◆ **Your task**:
Output all the records below, word for word.

◆ **Supplied data**:
(** [list_tools] against a server that lists [echo], against one that
    answers with an error, and against one whose answer is too long a line. *)
Lemma list_tools_outcomes_witness :
  (exists w1,
     list_tools sample_loads sample_dumps (spawned listing_server sample_gateway) =
       (Return (JArr [echo_tool]), w1)) /\
  (exists w1,
     list_tools sample_loads sample_dumps (spawned refusing_server sample_gateway) =
       (Return (JArr []), w1)) /\
  (exists w1,
     list_tools sample_loads sample_dumps (spawned overlong_server sample_gateway) =
       (Raise ValueError, w1)).
Proof.
  split; [| split].
  - destruct (list_tools_outcomes sample_loads sample_dumps
                (spawned listing_server sample_gateway) listing_server eq_refl)
      as (H & _); [discriminate |].
    destruct (H [("jsonrpc", JStr "2.0"); ("id", JStr "2");
                 ("result", JObj [("tools", JArr [echo_tool])])])
      as (_ & H1).
    + answered.
    + destruct (H1 eq_refl) as (Hl & _).
      apply (Hl [("tools", JArr [echo_tool])] [echo_tool]);
        [reflexivity | discriminate | reflexivity].
  - destruct (list_tools_outcomes sample_loads sample_dumps
                (spawned refusing_server sample_gateway) refusing_server eq_refl)
      as (H & _); [discriminate |].
    destruct (H [("jsonrpc", JStr "2.0"); ("id", JStr "0");
                 ("error", JObj [("code", JNum (-32600));
                                 ("message", JStr "unsupported protocol version")])])
      as (H1 & _).
    + answered.
    + eapply H1; reflexivity.
  - destruct (list_tools_outcomes sample_loads sample_dumps
                (spawned overlong_server sample_gateway) overlong_server eq_refl)
      as (_ & H); [discriminate |].
    apply (H 5%N overlong_line []); [reflexivity | discriminate | vm_compute; reflexivity].
Defined.

(** A turn against an endpoint that cannot be reached. *)
Lemma gateway_error_ends_the_turn_witness :
  let w := ready echo_server unreachable_gateway in
  process_message sample_loads sample_dumps sample_repr "hello" w =
    (Return (JStr "Error: Connection failed: connection refused"),
     asked "hello" [echo_schema] w) /\
  option_map stdin_written (process (asked "hello" [echo_schema] w)) = Some [].
Proof.
  intros w.
  destruct (gateway_error_ends_the_turn sample_loads sample_dumps sample_repr
              "hello" w [echo_schema] eq_refl) as (_ & H & _ & _ & _ & Hp & _).
  split; [apply H; reflexivity | rewrite Hp; reflexivity].
Defined.

(** A turn against an endpoint that answers in plain text. *)
Lemma turn_without_tools_witness :
  let w := ready echo_server plain_gateway in
  let msg := assistant (JStr "hello yourself") [] in
  process_message sample_loads sample_dumps sample_repr "hello" w =
    (Return (JStr "hello yourself"), appended msg (asked "hello" [echo_schema] w)) /\
  conversation_history (appended msg (asked "hello" [echo_schema] w)) =
    conversation_history w ++ [user_turn "hello"; msg].
Proof.
  intros w msg.
  destruct (turn_without_tools sample_loads sample_dumps sample_repr
              "hello" w [echo_schema]
              (JObj [("choices", JArr [JObj [("message", msg)]])]) msg (JArr []))
    as (H1 & H2 & _); try reflexivity.
  split; [exact H1 | exact H2].
Defined.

◆ **Written solution**:
(** [list_tools] against a server that lists [echo], against one that
    answers with an error, and against one whose answer is too long a line. *)
Lemma list_tools_outcomes_witness :
  (exists w1,
     list_tools sample_loads sample_dumps (spawned listing_server sample_gateway) =
       (Return (JArr [echo_tool]), w1)) /\
  (exists w1,
     list_tools sample_loads sample_dumps (spawned refusing_server sample_gateway) =
       (Return (JArr []), w1)) /\
  (exists w1,
     list_tools sample_loads sample_dumps (spawned overlong_server sample_gateway) =
       (Raise ValueError, w1)).
Proof.
  split; [| split].
  - destruct (list_tools_outcomes sample_loads sample_dumps
                (spawned listing_server sample_gateway) listing_server eq_refl)
      as (H & _); [discriminate |].
    destruct (H [("jsonrpc", JStr "2.0"); ("id", JStr "2");
                 ("result", JObj [("tools", JArr [echo_tool])])])
      as (_ & H1).
    + answered.
    + destruct (H1 eq_refl) as (Hl & _).
      apply (Hl [("tools", JArr [echo_tool])] [echo_tool]);
        [reflexivity | discriminate | reflexivity].
  - destruct (list_tools_outcomes sample_loads sample_dumps
                (spawned refusing_server sample_gateway) refusing_server eq_refl)
      as (H & _); [discriminate |].
    destruct (H [("jsonrpc", JStr "2.0"); ("id", JStr "0");
                 ("error", JObj [("code", JNum (-32600));
                                 ("message", JStr "unsupported protocol version")])])
      as (H1 & _).
    + answered.
    + eapply H1; reflexivity.
  - destruct (list_tools_outcomes sample_loads sample_dumps
                (spawned overlong_server sample_gateway) overlong_server eq_refl)
      as (_ & H); [discriminate |].
    apply (H 5%N overlong_line []); [reflexivity | discriminate | vm_compute; reflexivity].
Defined.

(** A turn against an endpoint that cannot be reached. *)
Lemma gateway_error_ends_the_turn_witness :
  let w := ready echo_server unreachable_gateway in
  process_message sample_loads sample_dumps sample_repr "hello" w =
    (Return (JStr "Error: Connection failed: connection refused"),
     asked "hello" [echo_schema] w) /\
  option_map stdin_written (process (asked "hello" [echo_schema] w)) = Some [].
Proof.
  intros w.
  destruct (gateway_error_ends_the_turn sample_loads sample_dumps sample_repr
              "hello" w [echo_schema] eq_refl) as (_ & H & _ & _ & _ & Hp & _).
  split; [apply H; reflexivity | rewrite Hp; reflexivity].
Defined.

(** A turn against an endpoint that answers in plain text. *)
Lemma turn_without_tools_witness :
  let w := ready echo_server plain_gateway in
  let msg := assistant (JStr "hello yourself") [] in
  process_message sample_loads sample_dumps sample_repr "hello" w =
    (Return (JStr "hello yourself"), appended msg (asked "hello" [echo_schema] w)) /\
  conversation_history (appended msg (asked "hello" [echo_schema] w)) =
    conversation_history w ++ [user_turn "hello"; msg].
Proof.
  intros w msg.
  destruct (turn_without_tools sample_loads sample_dumps sample_repr
              "hello" w [echo_schema]
              (JObj [("choices", JArr [JObj [("message", msg)]])]) msg (JArr []))
    as (H1 & H2 & _); try reflexivity.
  split; [exact H1 | exact H2].
Defined.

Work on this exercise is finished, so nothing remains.